A mirror of the official Linux kernel repository just in case
Go to file
Roman Gushchin eedc4e5a14 mm: memcg: factor out memcg- and lruvec-level changes out of __mod_lruvec_state()
Patch series "The new cgroup slab memory controller", v7.

The patchset moves the accounting from the page level to the object level.
It allows to share slab pages between memory cgroups.  This leads to a
significant win in the slab utilization (up to 45%) and the corresponding
drop in the total kernel memory footprint.  The reduced number of
unmovable slab pages should also have a positive effect on the memory
fragmentation.

The patchset makes the slab accounting code simpler: there is no more need
in the complicated dynamic creation and destruction of per-cgroup slab
caches, all memory cgroups use a global set of shared slab caches.  The
lifetime of slab caches is not more connected to the lifetime of memory
cgroups.

The more precise accounting does require more CPU, however in practice the
difference seems to be negligible.  We've been using the new slab
controller in Facebook production for several months with different
workloads and haven't seen any noticeable regressions.  What we've seen
were memory savings in order of 1 GB per host (it varied heavily depending
on the actual workload, size of RAM, number of CPUs, memory pressure,
etc).

The third version of the patchset added yet another step towards the
simplification of the code: sharing of slab caches between accounted and
non-accounted allocations.  It comes with significant upsides (most
noticeable, a complete elimination of dynamic slab caches creation) but
not without some regression risks, so this change sits on top of the
patchset and is not completely merged in.  So in the unlikely event of a
noticeable performance regression it can be reverted separately.
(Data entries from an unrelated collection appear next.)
(** What is behind the status of a build the job has completed: its tag checker, or its
    solver on the BuildKit client it got for [addr]. *)
Definition job_outcome {W} `{SecretBox} (dl : DataLayer W) (e : RunEnv (W * list dlcall)) cfg addr
    (stored : option Build) (ctx2 : context) (l evs : list dlcall) (s : Z) : Prop :=
  ∃ bks, job_solver dl e cfg bks ∧ returns (re_bkclient e addr) (bc_Solve bks) ∧
    run_outcome (runbuild_manager e cfg (logged dl) bks) stored ctx2 l evs s.

(** C3: the job that [furan runbuild] puts together - the data layer, the S3 cache, the
    tag checker and the BuildKit solver - writes to the build it is run for what the
    manager is meant to write and nothing else: once it has taken the build over it ends
    it, with the status of the outcome - success if the solver built it and a tag was
    missing where that was to be checked, skipped if the tag checker found all the tags,
    cancelled if the flag of the cancellation was set when the job failed, and otherwise
    failed, with the error the job returns in the event; when it gives up before (no
    database, a socket address that is none, a BuildKit that does not come up) it writes
    nothing; and the components below it add events only. *)
Theorem runbuild_completes_what_it_started {W} `{SecretBox} (dl : DataLayer W) obs `{!DataLayerSpec dl obs}
    (e : RunEnv (W * list dlcall)) cfg id addr timeout w l :
  job_env dl obs e → map_Forall (λ id b, b_ID b = id) (obs w) →
  wp (runbuild e cfg (uuid_String id) addr timeout)
    (run_log (re_os e) (job_outcome dl e cfg addr (obs w !! id)) id l) (w, l).
Proof.
  intros He Hids. unfold runbuild. set (out := job_outcome dl e cfg addr (obs w !! id)).
  assert (∀ er (w' : W), run_log (re_os e) out id l (Err er) (w', l)) as HE.
  { intros er w'. left. exists [], []. rewrite app_nil_r. auto. }
  rewrite wp_bind. apply (wp_same obs); [apply same_on_err, (je_connect _ _ _ He)|].
  intros [d|?|?] w1 Ho1 Hd; [|apply HE|done].
  assert (d = logged dl) as -> by (eapply (je_database _ _ _ He), returns_on_err; by apply Hd).
  rewrite wp_bind. apply (wp_same obs); [apply same_on_err; by apply (same_NewBuildSolver dl)|].
  intros [bks|?|?] w2 Ho2 Hb; [|apply HE|done]. cbn zeta.
  destruct (returns_solver e _ _ _ bks ltac:(eapply returns_on_err; by apply Hb)) as (Hdl & Hc & solve & Hs & Hbs).
  rewrite wp_bind, wp_wrapf, wp_lift_res, FromString_String, wp_bind.
  apply (wp_same obs); [apply same_on_err; by apply (same_VerifyAddr_job dl)|].
  intros [[]|?|?] w3 Ho3 _; [|apply HE|done].
  assert (job_solver dl e cfg (with_log_and_auth e bks)) as Hj.
  { constructor; try done. intros ctx o. cbn. rewrite Hbs. by apply (je_solve _ _ _ He addr). }
  eapply wp_mono; [|apply (wp_Run (re_os e) dl _ (obs := obs));
    [by apply (job_manager_framed dl obs e cfg He)|by rewrite Ho3, Ho2, Ho1]].
  intros r w4. apply run_log_mono. intros ctx2 l2 evs s Hs'. eexists. split; [exact Hj|].
  split; [cbn; by rewrite Hbs|]. by rewrite Ho3, Ho2, Ho1 in Hs'.
Qed.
The slab memory accounting works in exactly the same way for SLAB and
SLUB.  With both allocators the new controller shows significant memory
savings, with SLUB the difference is bigger.  On my 16-core desktop
machine running Fedora 32 the size of the slab memory measured after the
start of the system was lower by 58% and 38% with SLUB and SLAB
correspondingly.

As an estimation of a potential CPU overhead, below are results of
slab_bulk_test01 test, kindly provided by Jesper D.  Brouer.  He also
helped with the evaluation of results.

The test can be found here: https://github.com/netoptimizer/prototype-kernel/
The smallest number in each row should be picked for a comparison.

SLUB-patched - bulk-API
 - SLUB-patched : bulk_quick_reuse objects=1 : 187 -  90 - 224  cycles(tsc)
 - SLUB-patched : bulk_quick_reuse objects=2 : 110 -  53 - 133  cycles(tsc)
 - SLUB-patched : bulk_quick_reuse objects=3 :  88 -  95 -  42  cycles(tsc)
 - SLUB-patched : bulk_quick_reuse objects=4 :  91 -  85 -  36  cycles(tsc)
 - SLUB-patched : bulk_quick_reuse objects=8 :  32 -  66 -  32  cycles(tsc)

SLUB-original -  bulk-API
 - SLUB-original: bulk_quick_reuse objects=1 :  87 -  87 - 142  cycles(tsc)
 - SLUB-original: bulk_quick_reuse objects=2 :  52 -  53 -  53  cycles(tsc)
 - SLUB-original: bulk_quick_reuse objects=3 :  42 -  42 -  91  cycles(tsc)
 - SLUB-original: bulk_quick_reuse objects=4 :  91 -  37 -  37  cycles(tsc)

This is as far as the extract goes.